Bu çalışmanın nöroekonomide veya nöropazarlamada kullanılabilecek bir beyin haritası oluşturabilmesine daha çok var, ancak araştırmacıların böyle çaba sarf ettiğini görmek heyecan verici. Benim merak ettiğim şey beyinlerimizin bu çalışmanın ulaşmayı tasarladığı ayrıntı düzeyinde ne kadar farklı olduğu. Merak ettiğimiz bir nokta da, beyinlerimizin söz konusu çalışma için önerilen detay düzeyinde ne kadar farklı olduğudur.
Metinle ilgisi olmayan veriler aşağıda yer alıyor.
(** Scenario E: an incoming select socket, connected, followed by 3 and 1. *)
Lemma C3_scenario_E :
  let p := mkParser [x1a; x07; x09; x03; x01] 0 EmptyString zeroNode in
  exists s : Socket,
    parseSocket zeroInstance p = (set_i p 5, inr (appendSocket s zeroInstance))
    /\ remaining (set_i p 5) = []
    /\ sType s = IncomingSelect /\ sValueType s = x07
    /\ PortSlot s = x09 /\ Repetitive s = false
    /\ Connected s = true
    /\ ConnectedNode s = x03 /\ ConnectedSocket s = x01
    /\ Value s = EmptyString.
Proof.
  exact (proj2 (proj2 (proj2 C3_flags_and_connection))
               (mkParser [x1a; x07; x09; x03; x01] 0 EmptyString zeroNode)
               zeroInstance x1a x07 x09 x03 x01 []
               ltac:(cbn; lia) eq_refl ltac:(discriminate) eq_refl).
Defined.

(** C4: for an incoming switch socket that is not connected, the inline
    value is the text of the switch value bit, "true" when bit 0 is set and
    "false" otherwise, and the conditional tail consumes nothing: the cursor
    stops after the flags, value type and port slot bytes. *)
Theorem C4_switch_value (p : parser) (i : Instance) (f vt ps : byte)
        (rest : list byte) :
  0 <= p_i p -> remaining p = f :: vt :: ps :: rest ->
  Unpack.socketType f = IncomingSwitch -> Z.testbit (u8 f) 1 = false ->
  let p' := set_i p (p_i p + 3) in
  parseSocket i p
  = (p', inr (appendSocket
                (mkSocket IncomingSwitch vt ps (Unpack.repetitive f) false
                          x00 x00
                          (if Z.testbit (u8 f) 0 then "true" else "false"))
                i))
  /\ remaining p' = rest
  /\ socketTail (Unpack.switchValue f) (socketHead f vt ps) p'
     = (p', inr (withValue
                   (if Z.testbit (u8 f) 0 then "true" else "false")
                   (socketHead f vt ps))).
Proof.
  intros Hi Hrem Hty Hbit p'.
  destruct (parseSocket_head p i f vt ps _ Hi Hrem) as [Hrun Hrem3].
  destruct (flags_layout f) as (Hsv & Hc & _ & _).
  rewrite Hbit in Hc.
  assert (Ht : socketTail (Unpack.switchValue f) (socketHead f vt ps) p'
               = (p', inr (withValue (Fmt.v_bool (Unpack.switchValue f))
                                     (socketHead f vt ps))))
    by (apply tail_switch; assumption).
  rewrite Hsv in Ht at 2. unfold Fmt.v_bool in Ht.
  split; [| split; [exact Hrem3 | exact Ht]].
  rewrite Hrun. fold p'. rewrite (bind_ok _ _ _ _ _ Ht).
  unfold ret, withValue, socketHead. cbn. rewrite Hty, Hc. reflexivity.
Qed.

(** Scenario D: an incoming switch socket, not connected, switch value 1. *)
Lemma C4_scenario_D :
  let p := mkParser [x21; x07; x09] 0 EmptyString zeroNode in
  parseSocket zeroInstance p
  = (set_i p 3,
     inr (appendSocket
            (mkSocket IncomingSwitch x07 x09 false false x00 x00 "true")
            zeroInstance)).
Proof.
  exact (proj1 (C4_switch_value
                  (mkParser [x21; x07; x09] 0 EmptyString zeroNode)
                  zeroInstance x21 x07 x09 []
                  ltac:(cbn; lia) eq_refl eq_refl eq_refl)).
Defined.

(** C5: for an outgoing named socket only the flags, value type and port
    slot bytes are read, whatever the connected, switch value and repetitive
    bits are: the cursor stops three bytes on, and the socket has no
    connection reference and no inline value. *)
Theorem C5_outgoing_reads_three (p : parser) (i : Instance) (f vt ps : byte)
        (rest : list byte) :
  0 <= p_i p -> remaining p = f :: vt :: ps :: rest ->
  Unpack.socketType f = OutgoingNamed ->
  let p' := set_i p (p_i p + 3) in
  exists s : Socket,
    parseSocket i p = (p', inr (appendSocket s i))
    /\ remaining p' = rest
    /\ sType s = OutgoingNamed /\ sValueType s = vt /\ PortSlot s = ps
    /\ ConnectedNode s = x00 /\ ConnectedSocket s = x00 /\ Value s = EmptyString.
Proof.
  intros Hi Hrem Hty p'.
  destruct (parseSocket_head p i f vt ps _ Hi Hrem) as [Hrun Hrem3].
  exists (socketHead f vt ps).
  split.
  - rewrite Hrun. fold p'.
    rewrite (bind_ok _ _ _ _ _
               (tail_outgoing (Unpack.switchValue f) (socketHead f vt ps)
                              p' Hty)).
    reflexivity.
  - cbn. repeat split; assumption.
Qed.
(** * bumpversion: the version model of [bumpversion/__init__.py]

    A shallow embedding of the classes [VersionPart] and [Version] and of the
    library calls they make ([re], [str.format], [string.Formatter], [dict],
    [set]), followed by the properties of parsing, bumping and serializing.

    Conventions.
    - A Python text value is a [string]; [None] is an [option].
    - A [dict] whose iteration order is observed ([Version._parsed], the
      result of [groupdict()]) is an association list with unique keys; the
      order of the list is the iteration order of the dict.  A [dict] that is
      only read by key ([Version.context]) is a [gmap]; a [set] is a [gset].
    - A method of [Version] is a computation in the monad [M]: it receives the
      object, and returns the object as the method leaves it together with
      the value returned or the exception raised.
    - [warnings.warn] has no effect on the object and is not modelled.
    - The code is written for Python 2 (it reads [e.message]); the library
      calls are followed as CPython 2.7 makes them.  A call that leaves what
      the development follows of [str.format] and of its scanner ends with
      [Unmodelled], and no property is stated of such a call beyond what
      holds of every call. *)

From stdpp Require Import base option list gmap strings pretty.
From Stdlib Require Import Ascii String NArith Lia.

(** ** Text *)

Module Text.

(** The line feed. *)
Definition newline : ascii := ascii_of_N 10.

(** [\d] of a pattern compiled without [re.UNICODE]: the digits [0-9]. *)
Definition isdigit (c : ascii) : bool :=
  ((48 <=? N_of_ascii c) && (N_of_ascii c <=? 57))%N.

Definition notdigit (c : ascii) : bool := negb (isdigit c).

Definition notnewline (c : ascii) : bool := negb (Ascii.eqb c newline).

(** The set [[a-z0-9]]. *)
Definition islower_or_digit (c : ascii) : bool :=
  isdigit c || ((97 <=? N_of_ascii c) && (N_of_ascii c <=? 122))%N.

Definition digit_value (c : ascii) : N := (N_of_ascii c - 48)%N.

(** [int(s)] for a text [s] made of decimal digits. *)
Definition int (s : string) : N :=
  (fix go (acc : N) (s : string) : N :=
     match s with
     | EmptyString => acc
     | String c s' => go (10 * acc + digit_value c)%N s'
     end) 0%N s.

(** [str(n)] for a natural number [n]. *)
Definition str (n : N) : string := pretty n.
(* ===== verification/_CoqProject ===== *)
-Q . S2P
Prelude.v
Config.v
JsValue.v
Ledger.v
Builder.v
Search.v
Tracker.v
Orchestrator.v
EndToEnd.v
Pages.v
Session.v
(* ===== verification/Ledger.v ===== *)
(** The ledger as the escrow code sees it through [symbol-sdk]: the
    transaction objects it builds and reads back, and the node it queries
    through [RepositoryFactoryHttp].  The SDK and the node are outside the
    sources; this file gives only the fields and the queries the code
    uses, with their failure modes (an unknown account or transaction, a
    missing block: the request's observable errors and [firstValueFrom]
    throws). *)
From S2P Require Import Prelude JsValue.

(** [TransactionGroup] *)
Inductive TransactionGroup := Unconfirmed | Confirmed | Partial | Failed.

#[export] Instance TransactionGroup_eq_dec : EqDecision TransactionGroup.
Proof. solve_decision. Defined.

#[export] Instance TransactionGroup_countable : Countable TransactionGroup.
Proof.
  refine {| encode g := match g with
                        | Unconfirmed => 1 | Confirmed => 2 | Partial => 3 | Failed => 4
                        end%positive;
            decode p := match p with
                        | 1 => Some Unconfirmed | 2 => Some Confirmed
                        | 3 => Some Partial | 4 => Some Failed | _ => None
                        end%positive |}.
  by intros [].
Defined.

(** An address is its 39-character plain form ([Address.plain()]). *)
Abbreviation Address := string.

(** [new Mosaic(new MosaicId(id), UInt64)]: the id in hex, the amount as
    the value of the [UInt64]. *)
Record Mosaic := mkMosaic { mosaic_id : string; mosaic_amount : Z }.

(** A [TransferTransaction] once placed in an aggregate
    ([toAggregate(publicAccount)] sets its signer).  A message is kept as
    its payload: [PlainMessage.create(m).payload = m] and
    [EmptyMessage.payload = ""]. *)
Record TransferTransaction := mkTransfer {
  tt_signer : Address;
  tt_recipient : Address;
  tt_mosaics : list Mosaic;
  tt_message : string
}.

(** An inner transaction of an aggregate: a transfer, or a transaction of
    another type (which has no [recipientAddress], [mosaics] nor
    [message]). *)
Inductive InnerTransaction :=
  | ITransfer (t : TransferTransaction)
  | IOther (type_code : Z).

(** [transactionInfo] of a transaction the node returns. *)
Record TransactionInfo := mkInfo { ti_hash : string; ti_height : Z }.

(** An [AggregateTransaction] as [getTransaction] returns it. *)
Record AggregateTransaction := mkAggregate {
  agg_info : TransactionInfo;
  agg_inner : list InnerTransaction
}.

(** [TransactionStatus] *)
Record TransactionStatus := mkStatus {
  ts_group : string;
  ts_code : string;
  ts_hash : string
}.

(** [AccountInfo]: the canonical address of an account the node knows. *)
Record AccountInfo := mkAccount { ai_address : Address; ai_publicKey : string }.

(** The node behind the repositories.  Each field answers one query of
    the SDK; a missing entry is a failed request. *)
Record Node := mkNode {
  nd_accounts : gmap string AccountInfo;                  (* getAccountInfo *)
  nd_search : gmap (TransactionGroup * string) (list TransactionInfo);
      (* search({type: AGGREGATE_BONDED, group, address, order: Desc}) *)
  nd_transactions : gmap (TransactionGroup * string) AggregateTransaction;
      (* getTransaction(hash, group) *)
  nd_blocks : gmap Z Z;                                   (* getBlockByHeight: timestamp *)
  nd_height : Z;                                          (* getChainInfo().height *)
  nd_status : gmap string TransactionStatus               (* getTransactionStatus *)
}.

Section Queries.
Variable nd : Node.

Definition getAccountInfo (a : Address) : js_result AccountInfo :=
    match nd_accounts nd !! a with
    | Some ai => Returned ai
    | None => Thrown (ErrRequest "getAccountInfo")
    end.

  (** The first page of a search: the node's matches, at most [pageSize]. *)
Definition searchPage (g : TransactionGroup) (a : Address) (pageSize : nat)
      : js_result (list TransactionInfo) :=
    match nd_search nd !! (g, a) with
    | Some l => Returned (take pageSize l)
    | None => Returned []
    end.

Definition getTransaction (h : string) (g : TransactionGroup)
      : js_result AggregateTransaction :=
    match nd_transactions nd !! (g, h) with
    | Some t => Returned t
    | None => Thrown (ErrRequest "getTransaction")
    end.

Definition getBlockTimestamp (height : Z) : js_result Z :=
    match nd_blocks nd !! height with
    | Some ts => Returned ts
    | None => Thrown (ErrRequest "getBlockByHeight")
    end.

Definition getTransactionStatus (h : string) : js_result TransactionStatus :=
    match nd_status nd !! h with
    | Some st => Returned st
    | None => Thrown (ErrRequest "getTransactionStatus")
    end.
End Queries.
Bu analoji (benzetme, kıyaslama), tamamıyla olası değildir, ama Dallas’taki trafiğin yapısını daha iyi anlamak için Cleveland’ın detaylı haritası oluşturulabilir mi? Şurası açık ki, beyinlerimiz temel yapısal benzerliklere sahiptir, ancak beyin plastisitesi, kültürel farklılıklar ve nörogenesis alanında yakında zamanda yapılan çalışmalar, beyin haritaların granüler (tanecikli) hale geldikçe bireysel farklılıkların daha açık hale geleceğini göstermektedir. Tabii ki hepimizin beyinlerinde benzer temel yapılar mevcut, ancak nörojenez, beyin plastisistesi ve hatta kültürel farklar üzerine yapılan araştırmalar beyin haritalarında ayrıntı arttıkça farkların daha belirgin olduğunu gösteriyor.
Sonuç mu?
Yine de, düşünülen haritaların çözünürlüğü MR gibi araçların sunabildiğinden çok çok daha yüksek ve böyle bir harita gerçekten oluşturulabilirse şüphesiz pek çok yeni bilgi sunacaktır. Yine de, önerilen haritanın çözünürlüğü, fMRI gibi araçların verdiğinden çok çok daha büyüktür ve bu tip bir harita, şüphesiz, aslında oluşturulabilse, birçok yeni bakış açıları getirecektir. Nöroloji ve görüntüleme teknolojileri gün geçtikçe
ilerliyor. Bu ilerlemelere rağmen, beyin hakkında bildiklerimiz ise devasa bir puzzle’ın küçük bir parçasıdır. Bunu unutmayalım.
Bitirirken şunu söylemek boş olmaz sanırız: Ne dersiniz, bir nöroteknoloji çağının başlangıcında mıyız?